Dataset items:
*** Begin section ***

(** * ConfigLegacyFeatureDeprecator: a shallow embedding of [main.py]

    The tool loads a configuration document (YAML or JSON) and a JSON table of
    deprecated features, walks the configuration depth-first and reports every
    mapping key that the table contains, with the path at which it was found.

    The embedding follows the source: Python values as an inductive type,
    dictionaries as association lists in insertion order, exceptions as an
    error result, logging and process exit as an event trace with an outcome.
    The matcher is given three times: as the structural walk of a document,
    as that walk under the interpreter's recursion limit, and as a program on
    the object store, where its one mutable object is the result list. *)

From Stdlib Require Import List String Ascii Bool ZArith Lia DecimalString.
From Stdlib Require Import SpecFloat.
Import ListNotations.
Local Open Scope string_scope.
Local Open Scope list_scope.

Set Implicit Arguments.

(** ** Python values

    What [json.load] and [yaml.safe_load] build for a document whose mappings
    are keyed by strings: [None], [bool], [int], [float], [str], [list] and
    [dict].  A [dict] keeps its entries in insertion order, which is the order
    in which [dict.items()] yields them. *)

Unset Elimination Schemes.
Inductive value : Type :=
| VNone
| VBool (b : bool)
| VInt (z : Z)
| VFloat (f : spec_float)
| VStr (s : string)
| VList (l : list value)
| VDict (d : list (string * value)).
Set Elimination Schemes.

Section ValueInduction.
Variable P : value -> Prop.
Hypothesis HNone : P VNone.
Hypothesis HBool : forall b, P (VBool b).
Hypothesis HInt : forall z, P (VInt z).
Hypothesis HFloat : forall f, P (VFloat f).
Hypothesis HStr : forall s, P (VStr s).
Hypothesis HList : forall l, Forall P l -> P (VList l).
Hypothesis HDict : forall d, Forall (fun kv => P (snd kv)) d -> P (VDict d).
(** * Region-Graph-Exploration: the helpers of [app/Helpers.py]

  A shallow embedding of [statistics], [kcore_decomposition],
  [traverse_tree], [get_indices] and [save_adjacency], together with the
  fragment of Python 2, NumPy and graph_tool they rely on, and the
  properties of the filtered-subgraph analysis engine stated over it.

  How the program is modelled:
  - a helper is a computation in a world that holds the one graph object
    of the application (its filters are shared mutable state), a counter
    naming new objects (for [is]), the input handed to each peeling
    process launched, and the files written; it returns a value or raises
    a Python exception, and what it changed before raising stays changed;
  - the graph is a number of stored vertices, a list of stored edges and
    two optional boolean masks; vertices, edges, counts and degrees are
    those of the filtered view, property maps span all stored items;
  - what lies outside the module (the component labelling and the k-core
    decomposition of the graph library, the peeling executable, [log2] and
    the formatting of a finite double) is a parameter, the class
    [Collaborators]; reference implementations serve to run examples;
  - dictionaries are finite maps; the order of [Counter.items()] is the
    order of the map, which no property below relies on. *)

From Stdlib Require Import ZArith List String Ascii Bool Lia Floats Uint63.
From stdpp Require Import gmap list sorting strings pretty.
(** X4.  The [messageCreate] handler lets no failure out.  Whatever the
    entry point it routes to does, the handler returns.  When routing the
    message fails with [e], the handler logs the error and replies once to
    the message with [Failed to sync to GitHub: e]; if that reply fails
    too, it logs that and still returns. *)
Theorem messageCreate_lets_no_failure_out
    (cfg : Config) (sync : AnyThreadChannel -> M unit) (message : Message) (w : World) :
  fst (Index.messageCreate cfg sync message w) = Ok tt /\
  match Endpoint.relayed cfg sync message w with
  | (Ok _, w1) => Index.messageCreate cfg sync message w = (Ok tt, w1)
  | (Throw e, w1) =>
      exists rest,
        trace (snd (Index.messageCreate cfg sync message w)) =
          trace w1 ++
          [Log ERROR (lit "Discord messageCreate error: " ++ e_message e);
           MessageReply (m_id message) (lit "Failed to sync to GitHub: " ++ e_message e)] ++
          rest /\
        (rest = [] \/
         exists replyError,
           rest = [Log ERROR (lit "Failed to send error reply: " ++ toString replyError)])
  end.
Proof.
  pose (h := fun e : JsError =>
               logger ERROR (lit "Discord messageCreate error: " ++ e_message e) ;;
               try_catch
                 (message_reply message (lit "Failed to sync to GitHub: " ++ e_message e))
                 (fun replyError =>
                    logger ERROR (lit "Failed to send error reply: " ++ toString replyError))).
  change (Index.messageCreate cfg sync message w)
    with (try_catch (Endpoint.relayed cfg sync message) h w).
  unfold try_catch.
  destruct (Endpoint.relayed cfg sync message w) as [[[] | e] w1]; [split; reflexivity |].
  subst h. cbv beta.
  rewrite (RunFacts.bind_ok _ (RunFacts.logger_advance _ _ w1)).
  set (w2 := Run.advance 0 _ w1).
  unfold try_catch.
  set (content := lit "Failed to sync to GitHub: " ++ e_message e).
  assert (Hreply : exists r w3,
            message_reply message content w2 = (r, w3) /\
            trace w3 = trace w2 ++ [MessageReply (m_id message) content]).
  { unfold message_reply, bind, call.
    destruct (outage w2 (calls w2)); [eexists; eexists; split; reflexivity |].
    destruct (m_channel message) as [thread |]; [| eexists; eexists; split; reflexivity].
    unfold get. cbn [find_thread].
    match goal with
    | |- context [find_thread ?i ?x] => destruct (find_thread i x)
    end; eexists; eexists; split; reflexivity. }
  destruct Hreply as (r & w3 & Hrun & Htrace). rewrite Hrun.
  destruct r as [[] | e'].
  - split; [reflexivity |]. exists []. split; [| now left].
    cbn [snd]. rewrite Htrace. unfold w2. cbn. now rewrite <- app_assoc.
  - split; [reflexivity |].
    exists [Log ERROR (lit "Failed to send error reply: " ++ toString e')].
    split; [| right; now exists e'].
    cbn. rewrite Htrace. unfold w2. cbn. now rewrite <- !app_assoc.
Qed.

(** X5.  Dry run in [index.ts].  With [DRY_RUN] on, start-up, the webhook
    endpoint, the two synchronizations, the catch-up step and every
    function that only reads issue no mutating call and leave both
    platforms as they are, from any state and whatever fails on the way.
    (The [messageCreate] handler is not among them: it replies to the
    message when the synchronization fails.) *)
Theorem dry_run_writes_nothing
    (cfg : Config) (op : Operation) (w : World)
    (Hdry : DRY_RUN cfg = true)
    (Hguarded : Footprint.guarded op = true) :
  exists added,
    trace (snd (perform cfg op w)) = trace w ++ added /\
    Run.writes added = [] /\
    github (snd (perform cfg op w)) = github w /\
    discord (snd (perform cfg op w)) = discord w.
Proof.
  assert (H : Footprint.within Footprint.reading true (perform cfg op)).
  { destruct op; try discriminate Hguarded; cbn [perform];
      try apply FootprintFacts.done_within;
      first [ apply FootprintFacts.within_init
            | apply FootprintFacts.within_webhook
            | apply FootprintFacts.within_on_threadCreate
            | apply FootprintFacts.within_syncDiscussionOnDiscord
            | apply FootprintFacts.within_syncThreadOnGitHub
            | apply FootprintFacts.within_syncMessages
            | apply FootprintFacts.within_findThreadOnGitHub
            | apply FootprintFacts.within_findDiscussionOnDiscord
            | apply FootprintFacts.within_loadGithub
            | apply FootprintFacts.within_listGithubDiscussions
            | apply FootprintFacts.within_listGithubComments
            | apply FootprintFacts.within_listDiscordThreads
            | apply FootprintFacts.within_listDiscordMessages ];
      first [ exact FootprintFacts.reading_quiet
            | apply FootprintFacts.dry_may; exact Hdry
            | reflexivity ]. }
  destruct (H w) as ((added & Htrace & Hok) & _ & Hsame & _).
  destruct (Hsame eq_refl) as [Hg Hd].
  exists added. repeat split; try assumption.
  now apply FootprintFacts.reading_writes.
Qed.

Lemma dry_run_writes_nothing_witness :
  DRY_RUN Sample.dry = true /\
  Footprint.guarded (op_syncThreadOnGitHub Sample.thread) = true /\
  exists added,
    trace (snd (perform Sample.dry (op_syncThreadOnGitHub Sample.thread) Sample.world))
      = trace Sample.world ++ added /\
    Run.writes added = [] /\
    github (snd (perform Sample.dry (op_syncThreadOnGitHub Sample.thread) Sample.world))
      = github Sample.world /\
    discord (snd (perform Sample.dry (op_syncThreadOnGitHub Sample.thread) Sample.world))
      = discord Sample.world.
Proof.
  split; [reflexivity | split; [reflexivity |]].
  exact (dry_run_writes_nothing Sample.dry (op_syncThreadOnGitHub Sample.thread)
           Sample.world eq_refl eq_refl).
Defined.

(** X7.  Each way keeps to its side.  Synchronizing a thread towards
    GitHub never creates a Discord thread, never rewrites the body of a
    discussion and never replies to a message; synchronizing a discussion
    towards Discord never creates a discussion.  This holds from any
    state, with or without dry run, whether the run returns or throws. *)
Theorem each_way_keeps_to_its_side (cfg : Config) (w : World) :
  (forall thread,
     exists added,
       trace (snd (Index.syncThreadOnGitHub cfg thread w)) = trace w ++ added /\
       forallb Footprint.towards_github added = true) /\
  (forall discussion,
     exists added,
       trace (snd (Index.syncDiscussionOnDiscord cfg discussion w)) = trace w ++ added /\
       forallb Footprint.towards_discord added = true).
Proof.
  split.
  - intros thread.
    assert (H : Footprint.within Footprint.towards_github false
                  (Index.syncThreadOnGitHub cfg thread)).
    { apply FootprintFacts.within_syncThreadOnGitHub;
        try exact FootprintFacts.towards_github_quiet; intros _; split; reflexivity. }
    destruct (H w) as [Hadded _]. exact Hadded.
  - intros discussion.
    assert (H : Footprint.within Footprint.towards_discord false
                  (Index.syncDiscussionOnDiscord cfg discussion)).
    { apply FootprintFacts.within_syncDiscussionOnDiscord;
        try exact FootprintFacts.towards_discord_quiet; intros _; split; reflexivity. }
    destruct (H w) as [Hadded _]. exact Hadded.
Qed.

*** End section ***

▸ YOUR OBJECTIVE
Each line above from the one with "first [ exact" up to and including the one with "(Index.syncThreadOnGitHub cfg thread))." must be set down exactly, and no line outside that span may appear.

▸ TASK ANSWER
      first [ exact FootprintFacts.reading_quiet
            | apply FootprintFacts.dry_may; exact Hdry
            | reflexivity ]. }
  destruct (H w) as ((added & Htrace & Hok) & _ & Hsame & _).
  destruct (Hsame eq_refl) as [Hg Hd].
  exists added. repeat split; try assumption.
  now apply FootprintFacts.reading_writes.
Qed.

Lemma dry_run_writes_nothing_witness :
  DRY_RUN Sample.dry = true /\
  Footprint.guarded (op_syncThreadOnGitHub Sample.thread) = true /\
  exists added,
    trace (snd (perform Sample.dry (op_syncThreadOnGitHub Sample.thread) Sample.world))
      = trace Sample.world ++ added /\
    Run.writes added = [] /\
    github (snd (perform Sample.dry (op_syncThreadOnGitHub Sample.thread) Sample.world))
      = github Sample.world /\
    discord (snd (perform Sample.dry (op_syncThreadOnGitHub Sample.thread) Sample.world))
      = discord Sample.world.
Proof.
  split; [reflexivity | split; [reflexivity |]].
  exact (dry_run_writes_nothing Sample.dry (op_syncThreadOnGitHub Sample.thread)
           Sample.world eq_refl eq_refl).
Defined.

(** X7.  Each way keeps to its side.  Synchronizing a thread towards
    GitHub never creates a Discord thread, never rewrites the body of a
    discussion and never replies to a message; synchronizing a discussion
    towards Discord never creates a discussion.  This holds from any
    state, with or without dry run, whether the run returns or throws. *)
Theorem each_way_keeps_to_its_side (cfg : Config) (w : World) :
  (forall thread,
     exists added,
       trace (snd (Index.syncThreadOnGitHub cfg thread w)) = trace w ++ added /\
       forallb Footprint.towards_github added = true) /\
  (forall discussion,
     exists added,
       trace (snd (Index.syncDiscussionOnDiscord cfg discussion w)) = trace w ++ added /\
       forallb Footprint.towards_discord added = true).
Proof.
  split.
  - intros thread.
    assert (H : Footprint.within Footprint.towards_github false
                  (Index.syncThreadOnGitHub cfg thread)).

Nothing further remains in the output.